____ INPUT DATA

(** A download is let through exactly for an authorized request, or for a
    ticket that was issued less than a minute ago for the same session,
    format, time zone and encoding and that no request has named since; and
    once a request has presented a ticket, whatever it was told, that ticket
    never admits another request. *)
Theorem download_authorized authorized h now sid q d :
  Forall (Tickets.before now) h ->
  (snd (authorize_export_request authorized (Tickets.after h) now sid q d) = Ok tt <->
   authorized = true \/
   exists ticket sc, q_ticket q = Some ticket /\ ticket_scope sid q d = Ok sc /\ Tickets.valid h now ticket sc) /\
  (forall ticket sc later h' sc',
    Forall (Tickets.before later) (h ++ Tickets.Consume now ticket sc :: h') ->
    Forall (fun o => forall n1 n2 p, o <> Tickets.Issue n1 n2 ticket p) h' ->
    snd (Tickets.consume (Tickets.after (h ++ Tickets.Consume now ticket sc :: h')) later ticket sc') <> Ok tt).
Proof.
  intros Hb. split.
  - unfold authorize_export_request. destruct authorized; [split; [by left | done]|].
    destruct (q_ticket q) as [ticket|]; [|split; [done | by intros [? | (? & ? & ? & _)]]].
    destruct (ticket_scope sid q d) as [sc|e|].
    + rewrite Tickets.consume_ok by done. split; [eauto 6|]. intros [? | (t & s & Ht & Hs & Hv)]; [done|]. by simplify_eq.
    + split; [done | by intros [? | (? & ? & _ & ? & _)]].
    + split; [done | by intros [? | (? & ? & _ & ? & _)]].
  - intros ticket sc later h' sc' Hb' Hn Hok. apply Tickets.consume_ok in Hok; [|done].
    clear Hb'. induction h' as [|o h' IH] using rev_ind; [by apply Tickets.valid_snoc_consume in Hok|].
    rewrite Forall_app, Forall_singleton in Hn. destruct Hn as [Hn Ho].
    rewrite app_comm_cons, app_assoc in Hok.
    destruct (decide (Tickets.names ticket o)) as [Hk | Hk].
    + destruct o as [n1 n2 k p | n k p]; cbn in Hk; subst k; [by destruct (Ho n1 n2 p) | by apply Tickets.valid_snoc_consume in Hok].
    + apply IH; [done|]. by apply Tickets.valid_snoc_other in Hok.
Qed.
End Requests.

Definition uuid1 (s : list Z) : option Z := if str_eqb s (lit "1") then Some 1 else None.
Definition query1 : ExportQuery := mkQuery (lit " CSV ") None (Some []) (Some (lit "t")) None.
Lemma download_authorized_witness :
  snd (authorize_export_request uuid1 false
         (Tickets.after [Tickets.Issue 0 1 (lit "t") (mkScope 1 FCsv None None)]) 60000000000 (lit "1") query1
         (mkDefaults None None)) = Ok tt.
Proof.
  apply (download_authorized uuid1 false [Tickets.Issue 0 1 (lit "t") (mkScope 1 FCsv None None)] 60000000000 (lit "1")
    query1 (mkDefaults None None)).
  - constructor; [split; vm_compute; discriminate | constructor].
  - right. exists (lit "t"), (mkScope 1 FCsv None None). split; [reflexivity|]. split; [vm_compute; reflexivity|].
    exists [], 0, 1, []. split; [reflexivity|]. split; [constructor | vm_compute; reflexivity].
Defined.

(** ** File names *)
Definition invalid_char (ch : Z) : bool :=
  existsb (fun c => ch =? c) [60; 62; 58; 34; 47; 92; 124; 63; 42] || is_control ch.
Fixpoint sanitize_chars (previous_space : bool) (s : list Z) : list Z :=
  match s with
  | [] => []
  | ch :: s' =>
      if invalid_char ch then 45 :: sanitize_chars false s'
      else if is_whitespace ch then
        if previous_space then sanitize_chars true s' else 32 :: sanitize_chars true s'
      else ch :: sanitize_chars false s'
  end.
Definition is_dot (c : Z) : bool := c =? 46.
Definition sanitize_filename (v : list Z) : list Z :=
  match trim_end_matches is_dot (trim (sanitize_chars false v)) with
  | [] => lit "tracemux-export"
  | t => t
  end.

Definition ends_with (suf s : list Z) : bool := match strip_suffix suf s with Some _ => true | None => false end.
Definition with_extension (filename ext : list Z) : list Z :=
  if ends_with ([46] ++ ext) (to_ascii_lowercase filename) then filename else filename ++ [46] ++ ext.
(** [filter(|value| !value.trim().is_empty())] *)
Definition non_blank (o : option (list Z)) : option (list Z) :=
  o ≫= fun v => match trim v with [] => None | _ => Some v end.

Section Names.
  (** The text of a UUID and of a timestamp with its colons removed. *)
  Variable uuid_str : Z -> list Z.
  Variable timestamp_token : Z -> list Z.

________
____ INPUT DATA

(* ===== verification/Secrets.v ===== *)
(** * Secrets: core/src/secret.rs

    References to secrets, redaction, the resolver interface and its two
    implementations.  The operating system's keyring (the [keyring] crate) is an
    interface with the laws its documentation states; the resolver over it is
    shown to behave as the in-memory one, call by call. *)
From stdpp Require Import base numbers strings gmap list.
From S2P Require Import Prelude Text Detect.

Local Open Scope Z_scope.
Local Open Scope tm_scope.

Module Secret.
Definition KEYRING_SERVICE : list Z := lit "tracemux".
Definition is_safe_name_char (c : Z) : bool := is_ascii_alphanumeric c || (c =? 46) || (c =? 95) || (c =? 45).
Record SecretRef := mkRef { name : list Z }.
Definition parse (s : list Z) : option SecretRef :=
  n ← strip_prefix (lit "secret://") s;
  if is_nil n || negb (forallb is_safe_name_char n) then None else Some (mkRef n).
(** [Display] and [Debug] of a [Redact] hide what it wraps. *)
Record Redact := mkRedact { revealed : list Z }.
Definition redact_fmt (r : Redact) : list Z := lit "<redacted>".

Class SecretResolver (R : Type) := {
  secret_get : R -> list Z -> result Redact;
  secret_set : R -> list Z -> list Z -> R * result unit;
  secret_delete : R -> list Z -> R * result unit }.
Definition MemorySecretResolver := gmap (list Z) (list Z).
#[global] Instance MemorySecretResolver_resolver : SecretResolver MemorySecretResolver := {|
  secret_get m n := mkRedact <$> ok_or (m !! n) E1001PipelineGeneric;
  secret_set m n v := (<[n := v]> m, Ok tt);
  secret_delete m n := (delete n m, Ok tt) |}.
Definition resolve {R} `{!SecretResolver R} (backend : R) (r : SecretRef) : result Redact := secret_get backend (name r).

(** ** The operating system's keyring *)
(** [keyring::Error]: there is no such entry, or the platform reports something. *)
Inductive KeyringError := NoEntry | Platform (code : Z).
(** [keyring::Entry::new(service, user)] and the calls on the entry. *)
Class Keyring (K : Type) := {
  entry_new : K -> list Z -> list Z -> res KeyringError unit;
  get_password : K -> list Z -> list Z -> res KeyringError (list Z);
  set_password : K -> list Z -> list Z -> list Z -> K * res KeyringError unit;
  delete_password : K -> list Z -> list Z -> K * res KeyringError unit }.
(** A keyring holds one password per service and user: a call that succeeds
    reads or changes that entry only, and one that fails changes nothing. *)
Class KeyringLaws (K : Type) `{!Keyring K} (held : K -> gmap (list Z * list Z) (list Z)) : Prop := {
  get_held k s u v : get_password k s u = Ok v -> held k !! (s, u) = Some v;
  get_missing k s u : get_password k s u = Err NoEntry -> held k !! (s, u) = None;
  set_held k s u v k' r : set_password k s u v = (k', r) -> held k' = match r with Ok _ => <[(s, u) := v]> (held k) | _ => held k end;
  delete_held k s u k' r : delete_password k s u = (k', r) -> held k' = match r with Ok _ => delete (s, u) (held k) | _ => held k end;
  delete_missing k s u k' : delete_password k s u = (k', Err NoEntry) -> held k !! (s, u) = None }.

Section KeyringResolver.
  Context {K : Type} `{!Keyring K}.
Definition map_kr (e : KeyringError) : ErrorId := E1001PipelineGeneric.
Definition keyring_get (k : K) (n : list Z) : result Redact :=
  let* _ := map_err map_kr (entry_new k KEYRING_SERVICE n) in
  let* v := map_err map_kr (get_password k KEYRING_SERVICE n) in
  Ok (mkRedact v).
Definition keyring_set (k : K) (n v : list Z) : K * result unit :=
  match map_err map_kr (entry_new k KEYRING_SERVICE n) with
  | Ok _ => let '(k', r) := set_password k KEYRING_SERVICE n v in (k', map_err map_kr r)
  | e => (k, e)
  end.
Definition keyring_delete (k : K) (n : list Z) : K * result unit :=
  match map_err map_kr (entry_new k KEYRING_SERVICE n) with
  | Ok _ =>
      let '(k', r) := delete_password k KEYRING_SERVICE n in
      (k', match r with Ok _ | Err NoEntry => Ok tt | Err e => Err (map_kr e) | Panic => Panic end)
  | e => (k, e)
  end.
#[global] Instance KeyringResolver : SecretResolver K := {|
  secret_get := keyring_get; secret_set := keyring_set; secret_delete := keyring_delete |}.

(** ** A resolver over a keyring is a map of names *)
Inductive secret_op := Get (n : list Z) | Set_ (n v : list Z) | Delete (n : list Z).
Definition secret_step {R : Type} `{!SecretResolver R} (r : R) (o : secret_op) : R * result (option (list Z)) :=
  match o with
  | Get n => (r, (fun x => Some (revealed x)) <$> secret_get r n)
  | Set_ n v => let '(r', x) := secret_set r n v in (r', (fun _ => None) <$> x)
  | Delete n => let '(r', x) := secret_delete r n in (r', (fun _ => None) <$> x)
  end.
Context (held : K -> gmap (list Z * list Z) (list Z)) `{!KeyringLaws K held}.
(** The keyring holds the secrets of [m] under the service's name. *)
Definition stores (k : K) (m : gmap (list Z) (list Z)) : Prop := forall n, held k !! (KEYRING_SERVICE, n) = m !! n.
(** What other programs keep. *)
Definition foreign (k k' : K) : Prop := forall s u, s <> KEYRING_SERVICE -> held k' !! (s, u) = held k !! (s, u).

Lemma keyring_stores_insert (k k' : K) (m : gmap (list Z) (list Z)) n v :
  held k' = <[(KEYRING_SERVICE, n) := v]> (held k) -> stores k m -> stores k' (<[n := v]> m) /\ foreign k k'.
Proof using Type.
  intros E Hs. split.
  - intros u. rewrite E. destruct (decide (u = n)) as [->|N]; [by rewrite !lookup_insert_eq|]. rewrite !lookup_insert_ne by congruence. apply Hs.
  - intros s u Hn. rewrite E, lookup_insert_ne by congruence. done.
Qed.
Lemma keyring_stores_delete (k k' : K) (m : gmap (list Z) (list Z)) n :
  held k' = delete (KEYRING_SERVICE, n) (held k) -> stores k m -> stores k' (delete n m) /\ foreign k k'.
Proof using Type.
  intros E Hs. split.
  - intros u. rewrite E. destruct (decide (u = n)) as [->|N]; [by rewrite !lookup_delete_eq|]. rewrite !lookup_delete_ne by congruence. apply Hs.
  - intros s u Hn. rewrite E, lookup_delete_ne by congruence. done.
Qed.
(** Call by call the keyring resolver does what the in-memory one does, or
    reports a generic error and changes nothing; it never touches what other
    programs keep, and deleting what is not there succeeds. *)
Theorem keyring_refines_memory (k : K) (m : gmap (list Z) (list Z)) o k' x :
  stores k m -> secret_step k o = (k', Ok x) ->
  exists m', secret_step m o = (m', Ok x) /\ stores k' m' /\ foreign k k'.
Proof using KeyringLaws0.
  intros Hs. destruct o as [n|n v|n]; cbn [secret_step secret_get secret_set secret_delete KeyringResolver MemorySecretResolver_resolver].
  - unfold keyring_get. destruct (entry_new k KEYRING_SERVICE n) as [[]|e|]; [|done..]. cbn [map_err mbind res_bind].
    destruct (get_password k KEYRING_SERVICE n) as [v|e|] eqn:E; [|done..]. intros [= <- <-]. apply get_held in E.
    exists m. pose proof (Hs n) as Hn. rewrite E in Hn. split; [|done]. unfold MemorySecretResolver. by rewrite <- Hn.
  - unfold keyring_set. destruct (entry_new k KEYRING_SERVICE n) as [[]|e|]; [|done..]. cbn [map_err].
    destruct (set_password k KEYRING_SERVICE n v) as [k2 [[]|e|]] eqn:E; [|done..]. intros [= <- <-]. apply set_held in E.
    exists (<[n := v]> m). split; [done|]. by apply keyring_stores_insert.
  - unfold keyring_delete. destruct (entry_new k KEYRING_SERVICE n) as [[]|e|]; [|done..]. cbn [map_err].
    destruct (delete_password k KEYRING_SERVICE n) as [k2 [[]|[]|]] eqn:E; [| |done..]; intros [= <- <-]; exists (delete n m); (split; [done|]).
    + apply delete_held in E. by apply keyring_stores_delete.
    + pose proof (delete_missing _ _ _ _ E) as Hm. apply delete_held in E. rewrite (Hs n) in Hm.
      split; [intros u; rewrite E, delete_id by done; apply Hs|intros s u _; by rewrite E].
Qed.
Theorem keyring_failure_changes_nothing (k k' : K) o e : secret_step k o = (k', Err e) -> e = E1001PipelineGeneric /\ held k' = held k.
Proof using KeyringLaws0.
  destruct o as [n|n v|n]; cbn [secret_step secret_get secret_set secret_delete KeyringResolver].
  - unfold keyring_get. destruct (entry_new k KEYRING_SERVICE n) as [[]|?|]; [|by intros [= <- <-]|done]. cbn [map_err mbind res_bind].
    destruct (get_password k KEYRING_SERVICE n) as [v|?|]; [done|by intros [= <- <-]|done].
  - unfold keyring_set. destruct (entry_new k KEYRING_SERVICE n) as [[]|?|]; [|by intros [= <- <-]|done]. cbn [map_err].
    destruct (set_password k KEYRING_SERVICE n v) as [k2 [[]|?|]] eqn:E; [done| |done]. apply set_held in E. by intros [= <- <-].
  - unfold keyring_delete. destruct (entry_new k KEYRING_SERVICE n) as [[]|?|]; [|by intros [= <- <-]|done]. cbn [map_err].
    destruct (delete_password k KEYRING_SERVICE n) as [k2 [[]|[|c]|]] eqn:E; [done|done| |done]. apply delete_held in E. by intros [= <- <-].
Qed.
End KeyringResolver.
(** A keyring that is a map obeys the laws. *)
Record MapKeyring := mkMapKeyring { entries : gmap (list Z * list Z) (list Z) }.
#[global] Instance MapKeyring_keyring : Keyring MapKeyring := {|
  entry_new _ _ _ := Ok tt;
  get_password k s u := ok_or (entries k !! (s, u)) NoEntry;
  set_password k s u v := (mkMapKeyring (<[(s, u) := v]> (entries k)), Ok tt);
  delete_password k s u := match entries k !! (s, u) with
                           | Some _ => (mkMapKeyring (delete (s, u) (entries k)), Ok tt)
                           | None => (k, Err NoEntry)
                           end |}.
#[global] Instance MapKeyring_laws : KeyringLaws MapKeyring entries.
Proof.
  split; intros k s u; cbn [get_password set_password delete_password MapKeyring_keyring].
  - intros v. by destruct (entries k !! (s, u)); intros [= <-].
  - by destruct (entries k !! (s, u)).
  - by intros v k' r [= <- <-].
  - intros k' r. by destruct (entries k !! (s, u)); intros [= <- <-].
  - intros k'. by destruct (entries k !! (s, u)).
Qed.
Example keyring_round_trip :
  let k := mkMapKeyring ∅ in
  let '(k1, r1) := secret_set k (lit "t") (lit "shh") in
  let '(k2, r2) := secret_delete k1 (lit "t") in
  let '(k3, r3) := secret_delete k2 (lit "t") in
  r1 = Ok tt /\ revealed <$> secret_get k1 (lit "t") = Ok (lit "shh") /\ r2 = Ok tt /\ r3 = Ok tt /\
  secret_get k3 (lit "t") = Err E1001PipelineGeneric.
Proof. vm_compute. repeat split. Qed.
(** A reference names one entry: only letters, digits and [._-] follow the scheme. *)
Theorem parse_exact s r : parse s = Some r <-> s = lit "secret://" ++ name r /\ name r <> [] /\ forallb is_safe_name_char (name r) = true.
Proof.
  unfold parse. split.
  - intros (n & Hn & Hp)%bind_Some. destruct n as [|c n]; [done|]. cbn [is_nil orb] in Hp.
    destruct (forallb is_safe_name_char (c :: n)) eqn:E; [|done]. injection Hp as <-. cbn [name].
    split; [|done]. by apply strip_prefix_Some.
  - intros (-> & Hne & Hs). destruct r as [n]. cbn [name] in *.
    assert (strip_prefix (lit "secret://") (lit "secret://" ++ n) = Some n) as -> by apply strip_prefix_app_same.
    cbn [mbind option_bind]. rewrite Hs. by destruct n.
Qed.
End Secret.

________

= WORK REQUIRED =
Nothing but a number should be given: the number of lines in the records that contain the word "entries".

= OUTPUT BELOW =
10